## Task objective
For the records that follow, work out how many lines include "overloaded" and give only that count.

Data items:
========

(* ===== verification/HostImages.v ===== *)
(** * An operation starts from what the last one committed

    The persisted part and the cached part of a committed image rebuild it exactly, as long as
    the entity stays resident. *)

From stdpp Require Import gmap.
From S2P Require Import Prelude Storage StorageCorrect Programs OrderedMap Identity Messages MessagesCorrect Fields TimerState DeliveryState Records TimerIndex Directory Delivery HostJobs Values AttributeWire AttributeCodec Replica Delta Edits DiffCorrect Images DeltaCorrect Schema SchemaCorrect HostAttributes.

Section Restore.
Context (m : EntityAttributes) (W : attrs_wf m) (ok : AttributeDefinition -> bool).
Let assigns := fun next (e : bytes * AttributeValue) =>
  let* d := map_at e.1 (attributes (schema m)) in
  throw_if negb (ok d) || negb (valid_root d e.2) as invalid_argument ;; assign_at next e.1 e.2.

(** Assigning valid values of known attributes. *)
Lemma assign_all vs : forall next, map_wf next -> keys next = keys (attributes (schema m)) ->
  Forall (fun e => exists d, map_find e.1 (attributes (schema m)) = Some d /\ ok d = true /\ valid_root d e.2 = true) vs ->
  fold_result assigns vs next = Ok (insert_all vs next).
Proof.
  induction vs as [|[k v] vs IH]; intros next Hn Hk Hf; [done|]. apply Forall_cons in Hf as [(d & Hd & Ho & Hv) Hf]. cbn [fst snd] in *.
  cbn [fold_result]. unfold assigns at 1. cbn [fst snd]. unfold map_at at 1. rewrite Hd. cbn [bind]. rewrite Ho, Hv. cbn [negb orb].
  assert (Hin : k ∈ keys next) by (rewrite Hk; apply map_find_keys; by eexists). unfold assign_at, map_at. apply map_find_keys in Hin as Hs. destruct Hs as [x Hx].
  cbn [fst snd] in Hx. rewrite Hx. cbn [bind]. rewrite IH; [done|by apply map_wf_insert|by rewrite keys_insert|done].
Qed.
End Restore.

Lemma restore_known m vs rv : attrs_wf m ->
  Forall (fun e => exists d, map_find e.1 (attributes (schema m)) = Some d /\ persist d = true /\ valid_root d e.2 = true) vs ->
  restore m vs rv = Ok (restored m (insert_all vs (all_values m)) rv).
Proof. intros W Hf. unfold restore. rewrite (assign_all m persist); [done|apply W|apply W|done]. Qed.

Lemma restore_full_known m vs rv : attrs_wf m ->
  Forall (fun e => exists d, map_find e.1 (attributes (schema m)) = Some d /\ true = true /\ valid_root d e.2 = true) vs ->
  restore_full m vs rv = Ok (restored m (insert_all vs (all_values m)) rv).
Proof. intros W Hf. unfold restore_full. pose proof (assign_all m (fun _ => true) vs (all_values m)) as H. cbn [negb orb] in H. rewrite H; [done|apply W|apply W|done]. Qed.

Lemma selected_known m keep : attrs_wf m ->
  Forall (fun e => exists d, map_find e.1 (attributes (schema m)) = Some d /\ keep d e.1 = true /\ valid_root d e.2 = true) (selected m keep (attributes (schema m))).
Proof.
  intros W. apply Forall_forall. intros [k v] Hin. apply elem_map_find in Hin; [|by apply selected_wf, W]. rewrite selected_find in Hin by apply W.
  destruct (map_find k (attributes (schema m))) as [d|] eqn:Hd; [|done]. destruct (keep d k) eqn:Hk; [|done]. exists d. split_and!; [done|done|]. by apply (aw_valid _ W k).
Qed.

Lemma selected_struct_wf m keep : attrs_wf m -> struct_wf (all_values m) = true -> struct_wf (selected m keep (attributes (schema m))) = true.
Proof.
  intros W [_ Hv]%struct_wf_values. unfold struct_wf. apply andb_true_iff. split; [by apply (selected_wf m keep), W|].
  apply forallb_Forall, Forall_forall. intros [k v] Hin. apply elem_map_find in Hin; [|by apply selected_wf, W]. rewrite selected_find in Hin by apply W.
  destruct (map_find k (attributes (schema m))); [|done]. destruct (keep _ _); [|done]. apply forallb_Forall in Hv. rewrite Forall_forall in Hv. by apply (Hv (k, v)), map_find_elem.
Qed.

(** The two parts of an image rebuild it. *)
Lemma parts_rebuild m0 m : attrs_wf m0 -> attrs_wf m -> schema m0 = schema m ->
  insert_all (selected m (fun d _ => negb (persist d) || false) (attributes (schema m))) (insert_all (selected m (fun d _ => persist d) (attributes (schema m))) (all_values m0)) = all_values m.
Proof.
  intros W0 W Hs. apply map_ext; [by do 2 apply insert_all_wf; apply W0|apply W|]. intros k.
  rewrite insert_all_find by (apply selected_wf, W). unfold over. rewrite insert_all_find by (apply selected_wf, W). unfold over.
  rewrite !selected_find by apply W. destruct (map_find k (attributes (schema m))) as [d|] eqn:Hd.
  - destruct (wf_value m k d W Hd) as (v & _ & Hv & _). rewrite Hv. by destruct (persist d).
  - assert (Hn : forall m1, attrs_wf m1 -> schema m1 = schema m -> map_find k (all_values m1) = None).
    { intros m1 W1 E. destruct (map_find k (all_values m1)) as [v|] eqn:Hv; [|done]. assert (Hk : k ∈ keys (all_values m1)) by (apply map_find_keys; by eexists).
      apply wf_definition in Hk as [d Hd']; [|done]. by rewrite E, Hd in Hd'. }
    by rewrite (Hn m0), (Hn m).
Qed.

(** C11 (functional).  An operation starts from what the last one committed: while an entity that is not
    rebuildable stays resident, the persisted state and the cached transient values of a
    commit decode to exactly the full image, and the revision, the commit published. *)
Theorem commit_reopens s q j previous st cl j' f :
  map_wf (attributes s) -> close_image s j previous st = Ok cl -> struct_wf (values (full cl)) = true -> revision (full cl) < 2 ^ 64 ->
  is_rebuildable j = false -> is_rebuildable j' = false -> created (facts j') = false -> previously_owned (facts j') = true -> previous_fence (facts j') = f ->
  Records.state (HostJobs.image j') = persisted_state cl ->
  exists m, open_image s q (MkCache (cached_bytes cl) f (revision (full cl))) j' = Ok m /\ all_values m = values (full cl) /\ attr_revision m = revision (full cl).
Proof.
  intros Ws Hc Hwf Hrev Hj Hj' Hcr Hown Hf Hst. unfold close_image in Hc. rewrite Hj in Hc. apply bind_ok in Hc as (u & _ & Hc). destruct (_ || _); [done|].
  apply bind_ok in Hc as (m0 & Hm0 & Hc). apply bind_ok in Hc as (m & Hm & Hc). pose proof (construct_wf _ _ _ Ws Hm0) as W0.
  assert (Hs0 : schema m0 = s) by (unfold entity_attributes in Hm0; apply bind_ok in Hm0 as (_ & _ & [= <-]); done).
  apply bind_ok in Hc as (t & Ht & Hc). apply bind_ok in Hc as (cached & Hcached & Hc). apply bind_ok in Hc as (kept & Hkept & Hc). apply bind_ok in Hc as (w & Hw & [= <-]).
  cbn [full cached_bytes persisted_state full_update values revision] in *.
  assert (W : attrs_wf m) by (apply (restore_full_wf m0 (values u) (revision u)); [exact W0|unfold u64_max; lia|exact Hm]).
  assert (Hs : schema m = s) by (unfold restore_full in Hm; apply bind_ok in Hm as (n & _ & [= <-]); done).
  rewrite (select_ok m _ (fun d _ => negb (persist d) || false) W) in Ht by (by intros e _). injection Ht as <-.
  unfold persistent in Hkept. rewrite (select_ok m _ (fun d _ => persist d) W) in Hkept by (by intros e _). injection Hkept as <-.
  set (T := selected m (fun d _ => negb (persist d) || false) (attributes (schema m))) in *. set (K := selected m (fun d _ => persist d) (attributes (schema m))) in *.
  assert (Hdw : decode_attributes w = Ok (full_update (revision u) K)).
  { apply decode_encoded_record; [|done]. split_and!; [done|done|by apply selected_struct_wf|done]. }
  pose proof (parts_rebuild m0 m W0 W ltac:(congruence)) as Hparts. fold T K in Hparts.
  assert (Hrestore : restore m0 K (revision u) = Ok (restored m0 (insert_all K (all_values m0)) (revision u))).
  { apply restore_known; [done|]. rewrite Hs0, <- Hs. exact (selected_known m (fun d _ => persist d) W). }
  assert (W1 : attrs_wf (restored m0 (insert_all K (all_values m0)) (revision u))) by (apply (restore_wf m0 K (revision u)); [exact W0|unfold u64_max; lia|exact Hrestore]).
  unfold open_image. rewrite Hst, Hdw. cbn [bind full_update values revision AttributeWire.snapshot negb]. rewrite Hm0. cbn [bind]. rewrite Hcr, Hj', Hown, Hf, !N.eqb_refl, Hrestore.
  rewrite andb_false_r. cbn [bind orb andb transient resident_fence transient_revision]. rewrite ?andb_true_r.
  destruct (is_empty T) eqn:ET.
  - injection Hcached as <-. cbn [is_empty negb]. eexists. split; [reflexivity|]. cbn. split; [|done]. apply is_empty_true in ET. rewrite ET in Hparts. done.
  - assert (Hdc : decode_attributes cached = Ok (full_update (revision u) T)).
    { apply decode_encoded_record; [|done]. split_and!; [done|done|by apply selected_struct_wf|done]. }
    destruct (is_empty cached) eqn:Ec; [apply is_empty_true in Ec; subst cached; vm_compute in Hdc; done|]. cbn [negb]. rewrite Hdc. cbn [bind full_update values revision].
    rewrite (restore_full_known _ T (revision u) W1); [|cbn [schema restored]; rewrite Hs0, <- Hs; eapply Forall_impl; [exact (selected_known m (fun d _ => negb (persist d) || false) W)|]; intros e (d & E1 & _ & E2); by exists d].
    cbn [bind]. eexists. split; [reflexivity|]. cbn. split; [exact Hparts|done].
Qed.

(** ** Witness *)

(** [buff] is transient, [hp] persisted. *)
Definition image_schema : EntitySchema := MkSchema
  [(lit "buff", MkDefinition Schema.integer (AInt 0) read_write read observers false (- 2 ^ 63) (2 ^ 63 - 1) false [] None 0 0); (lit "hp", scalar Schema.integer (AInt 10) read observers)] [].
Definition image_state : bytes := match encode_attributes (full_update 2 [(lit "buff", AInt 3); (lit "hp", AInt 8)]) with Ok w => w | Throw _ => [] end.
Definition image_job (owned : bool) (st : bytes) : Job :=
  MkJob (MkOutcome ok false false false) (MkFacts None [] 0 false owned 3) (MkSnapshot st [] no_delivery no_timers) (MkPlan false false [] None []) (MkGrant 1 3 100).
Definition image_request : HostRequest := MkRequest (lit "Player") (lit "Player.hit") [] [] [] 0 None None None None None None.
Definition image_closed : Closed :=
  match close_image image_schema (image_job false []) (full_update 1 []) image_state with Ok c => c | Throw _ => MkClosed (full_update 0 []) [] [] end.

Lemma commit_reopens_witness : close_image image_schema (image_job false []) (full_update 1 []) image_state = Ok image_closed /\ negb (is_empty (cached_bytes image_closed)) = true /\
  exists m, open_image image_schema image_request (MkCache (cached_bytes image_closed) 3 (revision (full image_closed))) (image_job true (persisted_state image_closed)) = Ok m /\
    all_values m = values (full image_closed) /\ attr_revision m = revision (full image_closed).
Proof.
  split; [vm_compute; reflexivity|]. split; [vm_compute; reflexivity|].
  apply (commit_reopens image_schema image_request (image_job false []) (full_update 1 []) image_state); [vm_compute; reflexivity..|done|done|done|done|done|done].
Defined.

========

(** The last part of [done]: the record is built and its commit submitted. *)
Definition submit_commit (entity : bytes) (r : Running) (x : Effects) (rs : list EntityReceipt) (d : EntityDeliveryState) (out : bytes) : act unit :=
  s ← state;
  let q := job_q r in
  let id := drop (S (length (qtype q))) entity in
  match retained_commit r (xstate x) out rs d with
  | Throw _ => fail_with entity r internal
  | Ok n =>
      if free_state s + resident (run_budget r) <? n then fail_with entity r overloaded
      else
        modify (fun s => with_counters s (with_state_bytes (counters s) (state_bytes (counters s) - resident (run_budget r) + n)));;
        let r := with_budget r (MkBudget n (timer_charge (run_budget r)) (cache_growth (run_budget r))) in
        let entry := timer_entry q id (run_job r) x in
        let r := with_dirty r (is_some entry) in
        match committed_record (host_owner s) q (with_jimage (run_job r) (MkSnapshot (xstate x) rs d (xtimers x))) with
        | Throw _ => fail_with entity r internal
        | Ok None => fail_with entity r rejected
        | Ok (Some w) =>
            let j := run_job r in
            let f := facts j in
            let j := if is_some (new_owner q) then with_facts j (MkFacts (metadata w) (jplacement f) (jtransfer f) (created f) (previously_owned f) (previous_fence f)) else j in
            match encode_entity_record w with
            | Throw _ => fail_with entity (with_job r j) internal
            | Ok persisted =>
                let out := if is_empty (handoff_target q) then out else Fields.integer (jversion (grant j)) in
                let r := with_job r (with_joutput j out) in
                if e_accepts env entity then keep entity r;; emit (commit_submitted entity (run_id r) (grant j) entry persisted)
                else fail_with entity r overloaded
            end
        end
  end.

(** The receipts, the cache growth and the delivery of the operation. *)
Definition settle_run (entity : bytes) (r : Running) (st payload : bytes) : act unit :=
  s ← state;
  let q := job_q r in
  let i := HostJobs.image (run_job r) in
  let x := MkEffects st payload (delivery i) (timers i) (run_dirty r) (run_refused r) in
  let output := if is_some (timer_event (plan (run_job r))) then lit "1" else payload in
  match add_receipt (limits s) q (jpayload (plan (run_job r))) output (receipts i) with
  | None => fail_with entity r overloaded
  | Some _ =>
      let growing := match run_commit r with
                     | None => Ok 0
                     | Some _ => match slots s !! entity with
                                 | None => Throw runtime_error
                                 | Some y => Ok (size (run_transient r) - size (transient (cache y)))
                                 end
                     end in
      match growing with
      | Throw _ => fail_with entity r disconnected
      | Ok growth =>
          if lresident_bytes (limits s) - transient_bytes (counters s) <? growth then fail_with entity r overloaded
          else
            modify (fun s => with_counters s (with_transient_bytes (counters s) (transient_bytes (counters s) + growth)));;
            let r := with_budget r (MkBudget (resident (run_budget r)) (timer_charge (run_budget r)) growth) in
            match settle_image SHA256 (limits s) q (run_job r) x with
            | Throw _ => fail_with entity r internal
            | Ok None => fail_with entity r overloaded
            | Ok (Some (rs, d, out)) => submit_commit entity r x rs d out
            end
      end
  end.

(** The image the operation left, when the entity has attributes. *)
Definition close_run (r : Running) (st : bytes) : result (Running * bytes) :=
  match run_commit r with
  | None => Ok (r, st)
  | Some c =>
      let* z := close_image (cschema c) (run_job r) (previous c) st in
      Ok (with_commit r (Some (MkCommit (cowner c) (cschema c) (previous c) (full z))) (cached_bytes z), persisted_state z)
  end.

========

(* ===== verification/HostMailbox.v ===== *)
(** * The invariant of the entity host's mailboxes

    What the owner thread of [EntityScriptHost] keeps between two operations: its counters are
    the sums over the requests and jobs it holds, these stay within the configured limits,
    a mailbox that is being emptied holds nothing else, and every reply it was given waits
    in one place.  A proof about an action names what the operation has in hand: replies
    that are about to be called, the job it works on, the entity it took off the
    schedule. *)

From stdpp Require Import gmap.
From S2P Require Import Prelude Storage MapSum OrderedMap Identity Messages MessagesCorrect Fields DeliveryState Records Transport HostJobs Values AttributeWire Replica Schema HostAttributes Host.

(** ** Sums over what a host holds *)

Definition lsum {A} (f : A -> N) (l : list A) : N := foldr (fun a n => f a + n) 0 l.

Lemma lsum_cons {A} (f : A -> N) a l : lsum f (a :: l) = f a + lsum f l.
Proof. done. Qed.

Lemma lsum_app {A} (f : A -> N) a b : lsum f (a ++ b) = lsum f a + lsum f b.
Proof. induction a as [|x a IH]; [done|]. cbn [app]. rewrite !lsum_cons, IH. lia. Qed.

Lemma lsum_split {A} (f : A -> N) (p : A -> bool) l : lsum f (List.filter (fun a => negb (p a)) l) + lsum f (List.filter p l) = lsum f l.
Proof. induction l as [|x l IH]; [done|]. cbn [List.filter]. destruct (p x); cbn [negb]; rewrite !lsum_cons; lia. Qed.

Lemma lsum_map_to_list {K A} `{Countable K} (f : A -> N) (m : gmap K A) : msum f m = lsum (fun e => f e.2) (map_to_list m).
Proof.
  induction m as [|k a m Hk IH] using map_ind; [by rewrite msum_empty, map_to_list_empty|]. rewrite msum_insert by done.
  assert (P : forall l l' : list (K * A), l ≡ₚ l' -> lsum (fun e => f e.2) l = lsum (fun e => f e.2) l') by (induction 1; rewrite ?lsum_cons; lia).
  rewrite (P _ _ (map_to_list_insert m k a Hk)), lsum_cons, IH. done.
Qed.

========

## Task response
5